Ready to dive and seriously loaded with a trimix rebreather, two open-circuit bailout tanks, and the other paraphernalia required for such a deep, dark dive, Warner slipped and fell on the heaving deck of MV Jean Elaine. He was so loaded down, he could not get himself up. Skipper Andy Cuthbertson and deckhand Allan Stanger helped him to his feet. With mouthpiece in, Warner nodded he was OK. Minutes later, he was descending onto the wreck far below.

Other divers saw Warner at both 130 feet and 230 feet, and he appeared to be swimming well, but at 290 feet deep and only 10 minutes since his deck fall, his dive computer revealed, upon later examination, that he started heading back on the long route to the surface. His breathing appeared normal, but by the time he reached 66 feet, he was struggling to breathe and control his buoyancy.

Other divers tried to help Warner, but by this time, he was without any breathing equipment in his mouth, and eventually they had no alternative but to send him shooting to the surface by means of an emergency lifting bag. Attempts to resuscitate Warner at the surface failed, and he was declared dead at the hospital.

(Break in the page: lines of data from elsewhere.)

(** X15. [ftpWalk] evaluates every entry the walker yields and sends, in
    the walker's order, exactly the regular files whose name begins with
    [updates], each under its path without the leading separators; nothing
    else is sent. *)
Theorem ftpWalk_sends_the_updates_files (fuel : nat) (c : client) (dir : string)
    (seen : list string) (ch : channel) :
  ftpWalk fuel c dir = Some (seen, ch) ->
  seen = map fst (walk_entries fuel (ftp.Walk (fc c) dir)) /\
  sends ch
  = map descriptor_of (List.filter wanted (walk_entries fuel (ftp.Walk (fc c) dir))).
Proof.
  intros H. destruct (ftpWalk_closes _ _ _ _ _ H) as (w & out & Hloop & <- & _).
  destruct (ftpWalk_loop_sends _ _ _ _ _ _ _ Hloop) as [-> ->]. split; reflexivity.
Qed.

(** X16. The names of the descriptors that [ftpWalk] sends do not begin
    with a separator, so that stripping it again in [readChannel] changes
    nothing: the destination is queried under the very name the file is
    uploaded under. *)
Theorem ftpWalk_names_are_object_names (fuel : nat) (c : client) (dir : string)
    (seen : list string) (ch : channel) :
  ftpWalk fuel c dir = Some (seen, ch) ->
  Forall (fun ef => strings.HasPrefix (name ef) "/" = false /\
                    strings.TrimLeft (name ef) "/" = name ef) (sends ch).
Proof.
  intros H. destruct (ftpWalk_closes _ _ _ _ _ H) as (w & out & Hloop & <- & _).
  destruct (ftpWalk_loop_sends _ _ _ _ _ _ _ Hloop) as [_ ->].
  cbn [app]. apply Forall_forall. intros ef Hin.
  apply list_elem_of_In, in_map_iff in Hin as (pe & <- & _).
  unfold descriptor_of. cbn [name]. split.
  - apply TrimLeft_no_prefix.
  - apply TrimLeft_idempotent.
Qed.

End ClientFurther.

(** ** Strings *)

Lemma append_cons c (a b : string) : String c a +:+ b = String c (a +:+ b).
Proof. reflexivity. Qed.

Lemma append_nil_l (s : string) : "" +:+ s = s.
Proof. reflexivity. Qed.

Lemma append_nil_r (s : string) : s +:+ "" = s.
Proof.
  induction s as [|c s IH]; [reflexivity|]. rewrite append_cons, IH. reflexivity.
Qed.

Lemma append_assoc (a b c : string) : (a +:+ b) +:+ c = a +:+ (b +:+ c).
Proof.
  induction a as [|x a IH]; [reflexivity|]. rewrite !append_cons, IH. reflexivity.
Qed.

Lemma rev_acc_append s : forall acc, strings.rev_acc s acc = strings.rev s +:+ acc.
Proof.
  unfold strings.rev. induction s as [|c s IH]; intros acc; [reflexivity|].
  cbn [strings.rev_acc]. rewrite (IH (String c acc)), (IH (String c "")), append_assoc.
  reflexivity.
Qed.

Lemma rev_cons c s : strings.rev (String c s) = strings.rev s +:+ String c "".
Proof. unfold strings.rev at 1. cbn [strings.rev_acc]. apply rev_acc_append. Qed.

Lemma rev_append a : forall b, strings.rev (a +:+ b) = strings.rev b +:+ strings.rev a.
Proof.
  induction a as [|c a IH]; intros b.
  - rewrite append_nil_l. change (strings.rev "") with "". rewrite append_nil_r.
    reflexivity.
  - rewrite append_cons, !rev_cons, IH, append_assoc. reflexivity.
Qed.

Lemma rev_involutive s : strings.rev (strings.rev s) = s.
Proof.
  induction s as [|c s IH]; [reflexivity|].
  rewrite rev_cons, rev_append, IH. reflexivity.
Qed.

Lemma length_append a b : String.length (a +:+ b) = (String.length a + String.length b)%nat.
Proof.
  induction a as [|c a IH]; [reflexivity|]. rewrite append_cons.
  cbn [String.length]. rewrite IH. reflexivity.
Qed.

Lemma substring_last a c : String.substring (String.length a) 1 (a +:+ String c "") = String c "".
Proof. induction a as [|x a IH]; [reflexivity|]. rewrite append_cons. exact IH. Qed.

Lemma HasPrefix_nil s : strings.HasPrefix s "" = true.
Proof. destruct s; reflexivity. Qed.

(** A string ends with a byte when its reverse begins with it. *)
Lemma HasSuffix_byte s d :
  strings.HasSuffix s (String d "") = strings.HasPrefix (strings.rev s) (String d "").
Proof.
  rewrite <- (rev_involutive s) at 1. destruct (strings.rev s) as [|c t].
  - reflexivity.
  - rewrite rev_cons. unfold strings.HasSuffix.
    rewrite length_append. cbn [String.length].
    replace (String.length (strings.rev t) + 1 - 1)%nat
      with (String.length (strings.rev t)) by lia.
    rewrite substring_last.
    replace (1 <=? String.length (strings.rev t) + 1)%nat with true
      by (symmetry; apply Nat.leb_le; lia).
    cbn. rewrite HasPrefix_nil, Ascii.eqb_sym. destruct (Ascii.eqb d c); reflexivity.
Qed.

Lemma TrimLeft_unchanged s cutset :
  strings.HasPrefix s cutset = false -> String.length cutset = 1%nat ->
  strings.TrimLeft s cutset = s.
Proof.
  destruct cutset as [|d [|? ?]]; try discriminate. intros H _.
  destruct s as [|c s]; [reflexivity|]. cbn in *. rewrite HasPrefix_nil in H.
  rewrite Ascii.eqb_sym. destruct (Ascii.eqb d c); [discriminate|reflexivity].
Qed.

(** The test of [main] before [strings.TrimRight] changes nothing. *)
Lemma TrimRight_guarded s :
  (if strings.HasSuffix s "/" then strings.TrimRight s "/" else s)
  = strings.TrimRight s "/".
Proof.
  destruct (strings.HasSuffix s "/") eqn:E; [reflexivity|].
  rewrite HasSuffix_byte in E. unfold strings.TrimRight.
  rewrite (TrimLeft_unchanged _ "/" E eq_refl), rev_involutive. reflexivity.
Qed.

Lemma TrimRight_separator s : strings.TrimRight (s +:+ "/") "/" = strings.TrimRight s "/".
Proof. unfold strings.TrimRight. rewrite rev_append. reflexivity. Qed.

Lemma TrimRight_unchanged s :
  strings.HasSuffix s "/" = false -> strings.TrimRight s "/" = s.
Proof. intros H. rewrite <- TrimRight_guarded, H. reflexivity. Qed.

Lemma HasSuffix_append p d c :
  strings.HasSuffix (p +:+ String c d) "/" = strings.HasSuffix (String c d) "/".
Proof.
  rewrite !HasSuffix_byte, rev_append.
  destruct (strings.rev (String c d)) as [|x t] eqn:E.
  - exfalso. apply (f_equal strings.rev) in E. rewrite rev_involutive in E. discriminate.
  - rewrite append_cons. cbn [strings.HasPrefix]. rewrite !HasPrefix_nil. reflexivity.
Qed.

Lemma mem_rev d s : strings.mem d (strings.rev s) = strings.mem d s.
Proof.
  assert (forall a b, strings.mem d (a +:+ b) = strings.mem d a || strings.mem d b) as Happ.
  { induction a as [|x a IH]; intros b; [reflexivity|].
    rewrite append_cons. cbn [strings.mem].
    destruct (Ascii.eqb d x); [reflexivity|apply IH]. }
  induction s as [|c s IH]; [reflexivity|].
  rewrite rev_cons, Happ, IH. cbn. destruct (Ascii.eqb d c); [|rewrite orb_false_r; reflexivity].
  apply orb_true_r.
Qed.

Lemma HasSuffix_absent s d :
  strings.mem d s = false -> strings.HasSuffix s (String d "") = false.
Proof.
  intros H. rewrite HasSuffix_byte. rewrite <- mem_rev in H.
  destruct (strings.rev s) as [|c t]; [reflexivity|]. cbn in *.
  destruct (Ascii.eqb d c); [discriminate|reflexivity].
Qed.

(** *** [strings.Split] and [strings.Join] on a one-byte separator *)

Lemma split_from_byte d c s cur :
  strings.split_from (String d "") (String c s) cur 0
  = if Ascii.eqb d c then cur :: strings.split_from (String d "") s "" 0
    else strings.split_from (String d "") s (cur +:+ String c "") 0.
Proof. cbn. rewrite HasPrefix_nil. destruct (Ascii.eqb d c); reflexivity. Qed.

Lemma split_from_absent d h : forall rest cur,
  strings.mem d h = false ->
  strings.split_from (String d "") (h +:+ rest) cur 0
  = strings.split_from (String d "") rest (cur +:+ h) 0.
Proof.
  induction h as [|c h IH]; intros rest cur H.
  - rewrite append_nil_l, append_nil_r. reflexivity.
  - rewrite append_cons. cbn [strings.mem] in H. rewrite split_from_byte.
    destruct (Ascii.eqb d c); [discriminate|].
    rewrite (IH _ _ H), append_assoc. reflexivity.
Qed.

Lemma split_from_first d s : forall cur,
  exists x l, strings.split_from (String d "") s cur 0 = (cur +:+ x) :: l.
Proof.
  induction s as [|c s IH]; intros cur.
  - exists "", []. cbn. rewrite append_nil_r. reflexivity.
  - rewrite split_from_byte. destruct (Ascii.eqb d c).
    + exists "". eexists. rewrite append_nil_r. reflexivity.
    + destruct (IH (cur +:+ String c "")) as (x & l & ->).
      exists (String c x), l. rewrite append_assoc. reflexivity.
Qed.

Lemma Join_cons e x l sep :
  strings.Join (e :: x :: l) sep = e +:+ (sep +:+ strings.Join (x :: l) sep).
Proof. reflexivity. Qed.

Lemma Join_split_from d s : forall cur,
  strings.Join (strings.split_from (String d "") s cur 0) (String d "") = cur +:+ s.
Proof.
  induction s as [|c s IH]; intros cur.
  - cbn. rewrite append_nil_r. reflexivity.
  - rewrite split_from_byte. destruct (Ascii.eqb d c) eqn:E.
    + apply Ascii.eqb_eq in E. subst c.
      destruct (split_from_first d s "") as (x & l & Hx).
      rewrite Hx, Join_cons, <- Hx, (IH ""), append_nil_l. reflexivity.
    + rewrite IH, append_assoc. reflexivity.
Qed.

(** Joining the pieces of a split gives the string back. *)
Lemma Join_Split s d : strings.Join (strings.Split s (String d "")) (String d "") = s.
Proof. unfold strings.Split. apply Join_split_from. Qed.

Lemma Split_absent d h :
  strings.mem d h = false -> strings.Split h (String d "") = [h].
Proof.
  intros H. unfold strings.Split.
  rewrite <- (append_nil_r h) at 1. rewrite (split_from_absent d h "" "" H). reflexivity.
Qed.

Lemma Split_first d h rest :
  strings.mem d h = false ->
  strings.Split (h +:+ String d rest) (String d "")
  = h :: strings.Split rest (String d "").
Proof.
  intros H. unfold strings.Split.
  rewrite (split_from_absent d h _ "" H), split_from_byte, Ascii.eqb_refl. reflexivity.
Qed.

Lemma HasPrefix_append p : forall s, strings.HasPrefix (p +:+ s) p = true.
Proof.
  induction p as [|x p IH]; intros s; [apply HasPrefix_nil|].
  rewrite append_cons. cbn [strings.HasPrefix]. rewrite Ascii.eqb_refl. apply IH.
Qed.

Lemma Contains_prefix s sub : strings.HasPrefix s sub = true -> strings.Contains s sub = true.
Proof. intros H. destruct s; cbn [strings.Contains]; rewrite H; reflexivity. Qed.

Lemma Contains_append a : forall s sub,
  strings.Contains s sub = true -> strings.Contains (a +:+ s) sub = true.
Proof.
  induction a as [|x a IH]; intros s sub H; [exact H|].
  rewrite append_cons. cbn [strings.Contains].
  destruct (strings.HasPrefix (String x (a +:+ s)) sub); [reflexivity|]. apply IH, H.
Qed.

Lemma TrimLeft_head s cutset : forall c r,
  strings.TrimLeft s cutset = String c r -> strings.mem c cutset = false.
Proof.
  induction s as [|x s IH]; intros c r H; [discriminate|].
  cbn [strings.TrimLeft] in H. destruct (strings.mem x cutset) eqn:E.
  - apply (IH _ _ H).
  - injection H as <- _. exact E.
Qed.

A post-mortem examination revealed he had suffered internal injuries inconsistent with diving, which the medical examiner attributed to his fall on the boat. Several months later, the Marine Accident Investigation Branch, alerted by Warner's wife, reviewed the findings and decided he died from decompression sickness due to ascending and missing decompression requirements. However, both sets of doctors agreed that Warner's internal injuries were a medical emergency in their own right.

What can be learned from this? If you are not 100 percent fit and well before diving, don't press on regardless, thinking it will be better underwater. It won't. And that doesn't matter whether you are doing an extreme technical dive or a simple one down to 60 feet.